EXERCISE AIM = Across the following data, state how many lines include the word "lengthDays". Provide the number alone.

--- DATA FOR REVIEW ---

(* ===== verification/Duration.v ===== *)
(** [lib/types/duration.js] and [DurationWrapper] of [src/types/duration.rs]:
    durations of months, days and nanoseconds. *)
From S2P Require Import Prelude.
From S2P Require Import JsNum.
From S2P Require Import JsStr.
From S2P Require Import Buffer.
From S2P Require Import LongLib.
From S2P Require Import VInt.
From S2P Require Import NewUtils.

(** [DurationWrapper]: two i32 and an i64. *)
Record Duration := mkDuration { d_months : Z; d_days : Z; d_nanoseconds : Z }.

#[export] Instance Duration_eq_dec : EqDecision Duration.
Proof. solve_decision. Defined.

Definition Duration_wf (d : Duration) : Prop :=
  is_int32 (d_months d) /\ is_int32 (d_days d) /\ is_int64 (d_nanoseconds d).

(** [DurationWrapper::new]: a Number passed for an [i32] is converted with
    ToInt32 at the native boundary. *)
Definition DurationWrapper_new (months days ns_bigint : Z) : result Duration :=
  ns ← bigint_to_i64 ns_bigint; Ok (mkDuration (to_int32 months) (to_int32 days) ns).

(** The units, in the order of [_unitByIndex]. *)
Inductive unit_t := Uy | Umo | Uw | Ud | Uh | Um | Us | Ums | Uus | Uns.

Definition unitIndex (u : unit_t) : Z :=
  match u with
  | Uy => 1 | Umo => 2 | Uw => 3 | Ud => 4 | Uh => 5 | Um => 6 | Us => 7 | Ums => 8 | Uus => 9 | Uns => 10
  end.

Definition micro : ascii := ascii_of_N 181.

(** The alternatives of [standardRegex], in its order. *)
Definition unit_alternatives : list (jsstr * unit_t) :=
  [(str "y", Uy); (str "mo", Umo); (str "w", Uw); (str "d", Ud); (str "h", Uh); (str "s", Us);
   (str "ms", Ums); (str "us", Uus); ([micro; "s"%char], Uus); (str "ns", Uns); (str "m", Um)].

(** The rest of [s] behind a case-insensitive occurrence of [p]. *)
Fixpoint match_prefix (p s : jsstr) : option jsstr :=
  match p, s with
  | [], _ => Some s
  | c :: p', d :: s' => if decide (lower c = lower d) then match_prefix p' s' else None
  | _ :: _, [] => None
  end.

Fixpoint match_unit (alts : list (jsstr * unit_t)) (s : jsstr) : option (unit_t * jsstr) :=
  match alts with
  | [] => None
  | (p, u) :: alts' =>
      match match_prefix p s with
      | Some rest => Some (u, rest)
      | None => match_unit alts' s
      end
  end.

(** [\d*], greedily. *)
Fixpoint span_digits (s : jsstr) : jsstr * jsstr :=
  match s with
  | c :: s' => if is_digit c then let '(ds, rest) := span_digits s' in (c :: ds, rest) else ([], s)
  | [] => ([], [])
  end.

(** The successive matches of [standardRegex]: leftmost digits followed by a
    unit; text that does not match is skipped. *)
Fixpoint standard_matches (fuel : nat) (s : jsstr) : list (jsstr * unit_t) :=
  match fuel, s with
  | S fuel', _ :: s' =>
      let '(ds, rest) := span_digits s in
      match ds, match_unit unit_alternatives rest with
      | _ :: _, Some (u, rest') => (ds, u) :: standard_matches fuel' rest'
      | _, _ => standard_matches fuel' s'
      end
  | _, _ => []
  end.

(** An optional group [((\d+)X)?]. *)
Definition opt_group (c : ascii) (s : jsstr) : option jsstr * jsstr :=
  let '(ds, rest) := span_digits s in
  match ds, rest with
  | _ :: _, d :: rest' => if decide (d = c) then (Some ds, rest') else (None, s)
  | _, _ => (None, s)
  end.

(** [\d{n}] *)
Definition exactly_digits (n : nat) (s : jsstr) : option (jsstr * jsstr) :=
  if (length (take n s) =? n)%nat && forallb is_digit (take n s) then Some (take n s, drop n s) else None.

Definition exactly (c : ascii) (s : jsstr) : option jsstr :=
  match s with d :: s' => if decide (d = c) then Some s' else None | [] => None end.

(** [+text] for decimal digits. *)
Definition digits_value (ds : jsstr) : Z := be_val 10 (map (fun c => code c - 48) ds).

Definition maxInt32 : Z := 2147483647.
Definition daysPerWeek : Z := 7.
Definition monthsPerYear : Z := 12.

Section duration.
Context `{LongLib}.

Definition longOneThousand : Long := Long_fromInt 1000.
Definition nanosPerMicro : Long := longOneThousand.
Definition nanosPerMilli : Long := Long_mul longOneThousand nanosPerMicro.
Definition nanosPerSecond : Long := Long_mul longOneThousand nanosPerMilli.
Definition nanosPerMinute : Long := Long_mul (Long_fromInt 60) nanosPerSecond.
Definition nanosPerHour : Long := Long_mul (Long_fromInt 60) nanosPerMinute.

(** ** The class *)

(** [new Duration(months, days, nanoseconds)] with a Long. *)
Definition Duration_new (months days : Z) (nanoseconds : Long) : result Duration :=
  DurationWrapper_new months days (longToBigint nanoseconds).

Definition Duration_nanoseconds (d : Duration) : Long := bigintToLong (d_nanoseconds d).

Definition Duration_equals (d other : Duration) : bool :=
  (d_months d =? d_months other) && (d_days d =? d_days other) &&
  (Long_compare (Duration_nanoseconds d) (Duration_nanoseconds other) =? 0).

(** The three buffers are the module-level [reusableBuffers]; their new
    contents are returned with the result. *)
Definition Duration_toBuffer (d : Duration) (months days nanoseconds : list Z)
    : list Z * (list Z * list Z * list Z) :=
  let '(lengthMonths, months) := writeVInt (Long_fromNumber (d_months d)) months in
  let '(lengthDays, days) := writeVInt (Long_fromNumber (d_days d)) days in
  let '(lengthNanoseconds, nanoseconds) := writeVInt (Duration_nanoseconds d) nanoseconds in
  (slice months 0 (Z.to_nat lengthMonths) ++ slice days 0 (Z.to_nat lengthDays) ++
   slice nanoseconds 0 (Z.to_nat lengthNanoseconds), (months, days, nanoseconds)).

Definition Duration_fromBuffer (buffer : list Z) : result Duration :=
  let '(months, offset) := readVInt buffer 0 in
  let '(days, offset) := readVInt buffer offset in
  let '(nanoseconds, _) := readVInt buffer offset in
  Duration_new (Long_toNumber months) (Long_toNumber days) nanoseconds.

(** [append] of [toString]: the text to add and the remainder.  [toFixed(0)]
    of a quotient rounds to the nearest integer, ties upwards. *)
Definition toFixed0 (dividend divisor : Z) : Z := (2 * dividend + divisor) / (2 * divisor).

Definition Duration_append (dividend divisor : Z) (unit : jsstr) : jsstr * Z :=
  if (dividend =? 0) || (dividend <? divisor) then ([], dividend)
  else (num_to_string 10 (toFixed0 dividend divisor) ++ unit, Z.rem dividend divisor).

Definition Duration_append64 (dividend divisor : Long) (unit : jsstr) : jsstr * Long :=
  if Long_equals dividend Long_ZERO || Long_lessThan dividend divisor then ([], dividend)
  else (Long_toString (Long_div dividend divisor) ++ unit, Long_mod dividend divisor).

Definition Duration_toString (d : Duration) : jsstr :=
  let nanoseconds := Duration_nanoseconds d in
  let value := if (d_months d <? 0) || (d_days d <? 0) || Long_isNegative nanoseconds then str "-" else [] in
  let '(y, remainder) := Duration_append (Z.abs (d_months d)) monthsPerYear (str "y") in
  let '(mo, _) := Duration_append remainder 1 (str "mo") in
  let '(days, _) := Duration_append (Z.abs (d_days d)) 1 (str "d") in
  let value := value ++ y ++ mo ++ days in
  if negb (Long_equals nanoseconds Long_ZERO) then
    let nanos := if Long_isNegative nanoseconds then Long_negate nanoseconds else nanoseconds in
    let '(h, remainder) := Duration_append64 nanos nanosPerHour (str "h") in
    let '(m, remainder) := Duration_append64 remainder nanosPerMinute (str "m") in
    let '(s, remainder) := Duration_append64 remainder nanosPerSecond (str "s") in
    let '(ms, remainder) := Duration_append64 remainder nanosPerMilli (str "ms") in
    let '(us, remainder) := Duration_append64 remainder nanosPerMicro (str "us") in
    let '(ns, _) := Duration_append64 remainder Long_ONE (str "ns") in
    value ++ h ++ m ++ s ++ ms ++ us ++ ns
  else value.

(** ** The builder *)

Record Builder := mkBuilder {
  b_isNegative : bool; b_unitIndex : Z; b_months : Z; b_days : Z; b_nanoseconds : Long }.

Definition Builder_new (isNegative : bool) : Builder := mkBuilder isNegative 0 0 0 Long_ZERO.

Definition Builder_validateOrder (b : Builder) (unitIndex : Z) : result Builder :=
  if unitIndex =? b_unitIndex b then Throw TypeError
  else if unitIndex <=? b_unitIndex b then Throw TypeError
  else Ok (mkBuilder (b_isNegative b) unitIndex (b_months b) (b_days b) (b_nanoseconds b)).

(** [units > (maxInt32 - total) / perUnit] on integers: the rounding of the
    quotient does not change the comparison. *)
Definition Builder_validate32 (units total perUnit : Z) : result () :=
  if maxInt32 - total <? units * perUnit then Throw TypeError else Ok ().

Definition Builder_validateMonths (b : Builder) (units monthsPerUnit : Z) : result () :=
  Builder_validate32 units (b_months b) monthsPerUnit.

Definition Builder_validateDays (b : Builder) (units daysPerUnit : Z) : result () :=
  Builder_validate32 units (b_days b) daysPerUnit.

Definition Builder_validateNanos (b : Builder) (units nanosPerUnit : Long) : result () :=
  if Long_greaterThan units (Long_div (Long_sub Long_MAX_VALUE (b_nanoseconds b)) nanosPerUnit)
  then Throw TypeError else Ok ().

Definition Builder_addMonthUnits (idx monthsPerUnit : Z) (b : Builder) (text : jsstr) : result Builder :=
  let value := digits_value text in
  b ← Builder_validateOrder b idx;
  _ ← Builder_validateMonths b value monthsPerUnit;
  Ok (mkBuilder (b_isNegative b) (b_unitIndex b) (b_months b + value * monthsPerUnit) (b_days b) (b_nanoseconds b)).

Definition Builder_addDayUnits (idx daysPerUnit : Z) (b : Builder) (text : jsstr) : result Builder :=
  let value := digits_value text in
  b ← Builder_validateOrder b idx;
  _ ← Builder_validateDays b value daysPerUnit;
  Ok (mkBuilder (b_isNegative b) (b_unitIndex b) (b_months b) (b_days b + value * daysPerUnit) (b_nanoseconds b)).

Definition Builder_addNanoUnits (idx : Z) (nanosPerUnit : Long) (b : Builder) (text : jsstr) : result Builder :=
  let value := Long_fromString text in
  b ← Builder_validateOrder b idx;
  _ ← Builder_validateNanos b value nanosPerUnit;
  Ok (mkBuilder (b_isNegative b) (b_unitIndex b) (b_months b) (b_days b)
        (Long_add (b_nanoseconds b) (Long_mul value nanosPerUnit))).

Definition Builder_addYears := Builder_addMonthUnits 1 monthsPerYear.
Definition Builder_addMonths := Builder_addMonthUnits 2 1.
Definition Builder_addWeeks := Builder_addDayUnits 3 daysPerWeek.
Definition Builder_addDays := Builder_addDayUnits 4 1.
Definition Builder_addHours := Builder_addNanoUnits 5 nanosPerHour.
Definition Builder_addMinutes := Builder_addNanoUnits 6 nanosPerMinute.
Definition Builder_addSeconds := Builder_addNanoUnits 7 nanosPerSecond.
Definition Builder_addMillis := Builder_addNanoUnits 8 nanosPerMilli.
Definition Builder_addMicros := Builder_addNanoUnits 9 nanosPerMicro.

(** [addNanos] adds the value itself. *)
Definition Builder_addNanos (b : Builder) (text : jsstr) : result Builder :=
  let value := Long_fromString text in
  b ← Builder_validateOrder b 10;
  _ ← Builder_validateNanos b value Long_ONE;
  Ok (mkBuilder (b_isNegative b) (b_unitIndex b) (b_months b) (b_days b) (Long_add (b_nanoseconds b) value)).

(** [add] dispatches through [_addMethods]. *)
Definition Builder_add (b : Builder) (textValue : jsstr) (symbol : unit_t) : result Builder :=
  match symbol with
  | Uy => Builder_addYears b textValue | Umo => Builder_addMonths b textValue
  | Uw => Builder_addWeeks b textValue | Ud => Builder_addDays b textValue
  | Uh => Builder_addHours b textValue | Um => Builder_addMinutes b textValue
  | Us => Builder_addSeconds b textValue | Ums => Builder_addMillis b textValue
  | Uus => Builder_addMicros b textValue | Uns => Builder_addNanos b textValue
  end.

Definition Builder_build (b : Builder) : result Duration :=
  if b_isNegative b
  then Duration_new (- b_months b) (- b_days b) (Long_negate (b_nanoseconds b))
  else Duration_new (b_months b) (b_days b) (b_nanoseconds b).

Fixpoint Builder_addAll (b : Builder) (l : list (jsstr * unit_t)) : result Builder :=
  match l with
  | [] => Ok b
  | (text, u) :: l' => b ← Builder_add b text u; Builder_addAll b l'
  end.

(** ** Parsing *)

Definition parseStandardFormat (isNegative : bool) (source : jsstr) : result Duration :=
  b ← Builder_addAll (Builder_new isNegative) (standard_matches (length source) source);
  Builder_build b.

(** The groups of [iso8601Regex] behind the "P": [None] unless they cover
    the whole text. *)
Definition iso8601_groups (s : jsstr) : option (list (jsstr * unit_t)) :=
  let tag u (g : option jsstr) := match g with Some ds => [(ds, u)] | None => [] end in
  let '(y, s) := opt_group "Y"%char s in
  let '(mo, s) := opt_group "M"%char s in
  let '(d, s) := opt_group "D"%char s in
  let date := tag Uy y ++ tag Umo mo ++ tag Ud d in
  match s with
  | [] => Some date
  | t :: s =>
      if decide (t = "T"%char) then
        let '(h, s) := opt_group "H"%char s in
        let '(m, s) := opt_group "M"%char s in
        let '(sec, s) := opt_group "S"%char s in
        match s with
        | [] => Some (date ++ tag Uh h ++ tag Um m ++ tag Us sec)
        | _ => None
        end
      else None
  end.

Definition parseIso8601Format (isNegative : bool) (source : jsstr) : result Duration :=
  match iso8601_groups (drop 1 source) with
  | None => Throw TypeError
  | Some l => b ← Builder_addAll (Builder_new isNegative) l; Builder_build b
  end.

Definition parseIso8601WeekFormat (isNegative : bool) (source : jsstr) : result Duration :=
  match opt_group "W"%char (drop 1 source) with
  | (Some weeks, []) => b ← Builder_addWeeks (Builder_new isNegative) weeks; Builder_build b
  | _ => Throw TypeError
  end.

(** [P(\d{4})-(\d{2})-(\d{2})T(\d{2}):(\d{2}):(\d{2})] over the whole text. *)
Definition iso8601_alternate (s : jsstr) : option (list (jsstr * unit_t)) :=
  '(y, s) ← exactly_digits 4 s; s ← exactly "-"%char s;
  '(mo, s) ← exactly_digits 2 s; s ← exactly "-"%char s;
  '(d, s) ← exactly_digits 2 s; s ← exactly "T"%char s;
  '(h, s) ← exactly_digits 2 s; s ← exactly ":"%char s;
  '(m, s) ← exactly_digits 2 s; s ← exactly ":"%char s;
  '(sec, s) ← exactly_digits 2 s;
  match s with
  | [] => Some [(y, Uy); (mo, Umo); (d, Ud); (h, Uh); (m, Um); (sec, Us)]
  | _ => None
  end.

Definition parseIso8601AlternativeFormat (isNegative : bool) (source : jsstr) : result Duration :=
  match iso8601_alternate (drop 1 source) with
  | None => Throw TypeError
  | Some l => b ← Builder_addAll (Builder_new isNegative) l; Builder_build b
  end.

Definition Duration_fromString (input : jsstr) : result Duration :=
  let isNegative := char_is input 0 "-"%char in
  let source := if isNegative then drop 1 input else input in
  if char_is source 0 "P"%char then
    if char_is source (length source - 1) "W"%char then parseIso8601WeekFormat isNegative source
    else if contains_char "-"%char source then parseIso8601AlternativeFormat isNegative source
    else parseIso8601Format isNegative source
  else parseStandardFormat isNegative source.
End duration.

---

RESPONSE = 2